=== Begin Enclosure ===
Lemma attempts_monotone cfg es : forall s from, ordered from es -> Throttle.monotone from (attempts cfg s es).
Proof.
  induction es as [|ev es IH]; intros s from Ho; [done|]. cbn [attempts].
  destruct ev as [p r e|o].
  - simpl in Ho. destruct Ho as [Hle Ho].
    pose proof (IH (step cfg s (Req p r e)) _ Ho) as Hm.
    apply (throttle_monotone_weaken (at_allow e)) in Hm; [|lia].
    unfold attemptsOf. destruct (tokenOf p r); simpl; [|by apply (throttle_monotone_weaken _ (at_allow e)); [lia|]].
    destruct (sameOrigin r); simpl; [|by apply (throttle_monotone_weaken _ (at_allow e)); [lia|]].
    split; [lia|]. destruct (Throttle.allow _ _ _).1; [|done].
    by destruct (resolveToken _ _).
  - simpl. destruct o as [?|? n|? ? ? ? n|? ?|? ?|? ?]; simpl in Ho; try done; try (by apply IH);
      destruct Ho as [Hle Ho]; apply (throttle_monotone_weaken _ n); try done; by apply IH.
Qed.

(** C16. No one guesses tokens at speed.  In any history, whatever tokens are
    presented from whatever requests, a caller address has at most five of them refused
    within any minute since its last accepted token; the others get no answer
    about their token, and requests that are not from the viewer's own origin count
    for nothing. *)
Theorem web_guesses_bounded cfg ip es T : ordered zeroTime es ->
  blen (filter (fun t => T - Minute < t <= T) (failures cfg ip New es [])) <= 5.
Proof.
  intros Ho. rewrite failures_grants.
  apply (Throttle.throttle_window_bound 5 Minute); [lia|by vm_compute|].
  by apply attempts_monotone.
Qed.
(* ===== verification/Index.v ===== *)
(** The listing helpers that the command line and the web view share
    (src/internal/index/index.go): pages, the best-effort header of an object and
    the metadata snapshot of a store, over any backend that can stat. *)

From S2P Require Import Prelude Digest Binary Stream Envelope Backend Store MemBackend Repo Wp.

Module Index.

(** [hi] is an int: a sum past it is negative, which the guard catches. *)
Definition Paginate {A} (items : list A) (offset limit : Z) : list A :=
  let offset := if offset <? 0 then 0 else offset in
  if (blen items <=? offset) || (limit <=? 0) then [] else
  let hi := int64 (offset + limit) in
  let hi := if (blen items <? hi) || (hi <? offset) then blen items else hi in
  take (Z.to_nat (hi - offset)) (drop (Z.to_nat offset) items).

Definition EnvelopeType (data : bytes) : bytes :=
  match Envelope.EnvelopeType data with Ok typ => typ | Err _ => [] end.

(** [errors.Unwrap] and the multi-error's, over the whole tree. *)
Fixpoint onlyCorrupt (e : error) : bool :=
  (errIs e ErrCorrupt || errIs e EOF || errIs e ErrUnexpectedEOF) &&
  match e with
  | Sentinel _ | New _ => true
  | Errorf _ c | Phased _ c => onlyCorrupt c
  | Errorf2 _ c1 c2 => onlyCorrupt c1 && onlyCorrupt c2
  | UnknownType _ _ => false
  end.
(* ===== verification/CodecStack.v ===== *)
(** The stacking codecs (src/cas/codec/internal/bounded, src/cas/codec/flate,
    gzip, zlib, gob, binary and json): a codec over the bytes of another one,
    with the pools of compressors and decompressors the three compressed ones
    share between calls and the ceiling on what they inflate.  The compressed
    formats, gob and JSON are the Go standard library's: parameters, with what
    their documentation promises as laws. *)

From S2P Require Import Prelude Digest Binary Stream Envelope Backend MemBackend Store.

(** ** The contracts of a pooled writer and reader

    [Compressor]: the bytes a call writes go to the destination the writer was
    last given, so a call of the model gives them back.  [Decompressor]:
    [zr_reader] is what the reads of the armed reader deliver, [zr_spent] the
    reader once they are done and it is closed. *)
Record Compressor (W : Type) := mkCompressor {
  zw_new : res W;
  zw_Reset : W -> W;
  zw_Write : bytes -> W -> res unit * bytes * W;
  zw_Close : W -> res unit * bytes * W;
}.
Record Decompressor (R : Type) := mkDecompressor {
  zr_new : bytes -> res R;
  zr_Reset : bytes -> R -> res unit * R;
  zr_reader : R -> Reader;
  zr_spent : R -> R;
}.
Arguments mkCompressor {W}. Arguments zw_new {W}. Arguments zw_Reset {W}.
Arguments zw_Write {W}. Arguments zw_Close {W}.
Arguments mkDecompressor {R}. Arguments zr_new {R}. Arguments zr_Reset {R}.
Arguments zr_reader {R}. Arguments zr_spent {R}.

Module Bounded.
Definition MaxDecodedBytes : Z := Z.shiftl 1 30.

(** [sync.Pool]: what is parked, and for each Get the item the pool hands out,
    none when it is empty or keeps its items back. *)
Definition choice : Type := option nat.
Definition poolGet {A} (pick : choice) (pool : list A) : option A * list A :=
  match pick with
  | Some i => match pool !! i with Some x => (Some x, delete i pool) | None => (None, pool) end
  | None => (None, pool)
  end.

Section Pools.
Context {W R : Type}.
Variable comp : Compressor W.
Variable decomp : Decompressor R.

Definition WriterPool_get (pick : choice) (pool : list W) : res W * list W :=
  match poolGet pick pool with
  | (Some w, pool) => (Ok (zw_Reset comp w), pool)
  | (None, pool) => (zw_new comp, pool)
  end.
Definition WriterPool_put (w : W) (pool : list W) : list W := zw_Reset comp w :: pool.

Definition ReaderPool_get (pick : choice) (src : bytes) (pool : list R) : res R * list R :=
  match poolGet pick pool with
  | (Some d, pool) =>
    match zr_Reset decomp src d with
    | (Err err, _) => (Err err, pool)
    | (Ok _, d) => (Ok d, pool)
    end
  | (None, pool) => (zr_new decomp src, pool)
  end.
(** The parked reader holds the empty source; its failed header is ignored. *)
Definition ReaderPool_put (d : R) (pool : list R) : list R := (zr_Reset decomp [] d).2 :: pool.
End Pools.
=== End Enclosure ===
Required work: The full set of entries, copied exactly, is the expected answer.

Your solution:
Lemma attempts_monotone cfg es : forall s from, ordered from es -> Throttle.monotone from (attempts cfg s es).
Proof.
  induction es as [|ev es IH]; intros s from Ho; [done|]. cbn [attempts].
  destruct ev as [p r e|o].
  - simpl in Ho. destruct Ho as [Hle Ho].
    pose proof (IH (step cfg s (Req p r e)) _ Ho) as Hm.
    apply (throttle_monotone_weaken (at_allow e)) in Hm; [|lia].
    unfold attemptsOf. destruct (tokenOf p r); simpl; [|by apply (throttle_monotone_weaken _ (at_allow e)); [lia|]].
    destruct (sameOrigin r); simpl; [|by apply (throttle_monotone_weaken _ (at_allow e)); [lia|]].
    split; [lia|]. destruct (Throttle.allow _ _ _).1; [|done].
    by destruct (resolveToken _ _).
  - simpl. destruct o as [?|? n|? ? ? ? n|? ?|? ?|? ?]; simpl in Ho; try done; try (by apply IH);
      destruct Ho as [Hle Ho]; apply (throttle_monotone_weaken _ n); try done; by apply IH.
Qed.

(** C16. No one guesses tokens at speed.  In any history, whatever tokens are
    presented from whatever requests, a caller address has at most five of them refused
    within any minute since its last accepted token; the others get no answer
    about their token, and requests that are not from the viewer's own origin count
    for nothing. *)
Theorem web_guesses_bounded cfg ip es T : ordered zeroTime es ->
  blen (filter (fun t => T - Minute < t <= T) (failures cfg ip New es [])) <= 5.
Proof.
  intros Ho. rewrite failures_grants.
  apply (Throttle.throttle_window_bound 5 Minute); [lia|by vm_compute|].
  by apply attempts_monotone.
Qed.
(* ===== verification/Index.v ===== *)
(** The listing helpers that the command line and the web view share
    (src/internal/index/index.go): pages, the best-effort header of an object and
    the metadata snapshot of a store, over any backend that can stat. *)

From S2P Require Import Prelude Digest Binary Stream Envelope Backend Store MemBackend Repo Wp.

Module Index.

(** [hi] is an int: a sum past it is negative, which the guard catches. *)
Definition Paginate {A} (items : list A) (offset limit : Z) : list A :=
  let offset := if offset <? 0 then 0 else offset in
  if (blen items <=? offset) || (limit <=? 0) then [] else
  let hi := int64 (offset + limit) in
  let hi := if (blen items <? hi) || (hi <? offset) then blen items else hi in
  take (Z.to_nat (hi - offset)) (drop (Z.to_nat offset) items).

Definition EnvelopeType (data : bytes) : bytes :=
  match Envelope.EnvelopeType data with Ok typ => typ | Err _ => [] end.

(** [errors.Unwrap] and the multi-error's, over the whole tree. *)
Fixpoint onlyCorrupt (e : error) : bool :=
  (errIs e ErrCorrupt || errIs e EOF || errIs e ErrUnexpectedEOF) &&
  match e with
  | Sentinel _ | New _ => true
  | Errorf _ c | Phased _ c => onlyCorrupt c
  | Errorf2 _ c1 c2 => onlyCorrupt c1 && onlyCorrupt c2
  | UnknownType _ _ => false
  end.
(* ===== verification/CodecStack.v ===== *)
(** The stacking codecs (src/cas/codec/internal/bounded, src/cas/codec/flate,
    gzip, zlib, gob, binary and json): a codec over the bytes of another one,
    with the pools of compressors and decompressors the three compressed ones
    share between calls and the ceiling on what they inflate.  The compressed
    formats, gob and JSON are the Go standard library's: parameters, with what
    their documentation promises as laws. *)

From S2P Require Import Prelude Digest Binary Stream Envelope Backend MemBackend Store.

(** ** The contracts of a pooled writer and reader

    [Compressor]: the bytes a call writes go to the destination the writer was
    last given, so a call of the model gives them back.  [Decompressor]:
    [zr_reader] is what the reads of the armed reader deliver, [zr_spent] the
    reader once they are done and it is closed. *)
Record Compressor (W : Type) := mkCompressor {
  zw_new : res W;
  zw_Reset : W -> W;
  zw_Write : bytes -> W -> res unit * bytes * W;
  zw_Close : W -> res unit * bytes * W;
}.
Record Decompressor (R : Type) := mkDecompressor {
  zr_new : bytes -> res R;
  zr_Reset : bytes -> R -> res unit * R;
  zr_reader : R -> Reader;
  zr_spent : R -> R;
}.
Arguments mkCompressor {W}. Arguments zw_new {W}. Arguments zw_Reset {W}.
Arguments zw_Write {W}. Arguments zw_Close {W}.
Arguments mkDecompressor {R}. Arguments zr_new {R}. Arguments zr_Reset {R}.
Arguments zr_reader {R}. Arguments zr_spent {R}.

Module Bounded.
Definition MaxDecodedBytes : Z := Z.shiftl 1 30.

(** [sync.Pool]: what is parked, and for each Get the item the pool hands out,
    none when it is empty or keeps its items back. *)
Definition choice : Type := option nat.
Definition poolGet {A} (pick : choice) (pool : list A) : option A * list A :=
  match pick with
  | Some i => match pool !! i with Some x => (Some x, delete i pool) | None => (None, pool) end
  | None => (None, pool)
  end.

Section Pools.
Context {W R : Type}.
Variable comp : Compressor W.
Variable decomp : Decompressor R.

Definition WriterPool_get (pick : choice) (pool : list W) : res W * list W :=
  match poolGet pick pool with
  | (Some w, pool) => (Ok (zw_Reset comp w), pool)
  | (None, pool) => (zw_new comp, pool)
  end.
Definition WriterPool_put (w : W) (pool : list W) : list W := zw_Reset comp w :: pool.

Definition ReaderPool_get (pick : choice) (src : bytes) (pool : list R) : res R * list R :=
  match poolGet pick pool with
  | (Some d, pool) =>
    match zr_Reset decomp src d with
    | (Err err, _) => (Err err, pool)
    | (Ok _, d) => (Ok d, pool)
    end
  | (None, pool) => (zr_new decomp src, pool)
  end.
(** The parked reader holds the empty source; its failed header is ignored. *)
Definition ReaderPool_put (d : R) (pool : list R) : list R := (zr_Reset decomp [] d).2 :: pool.
End Pools.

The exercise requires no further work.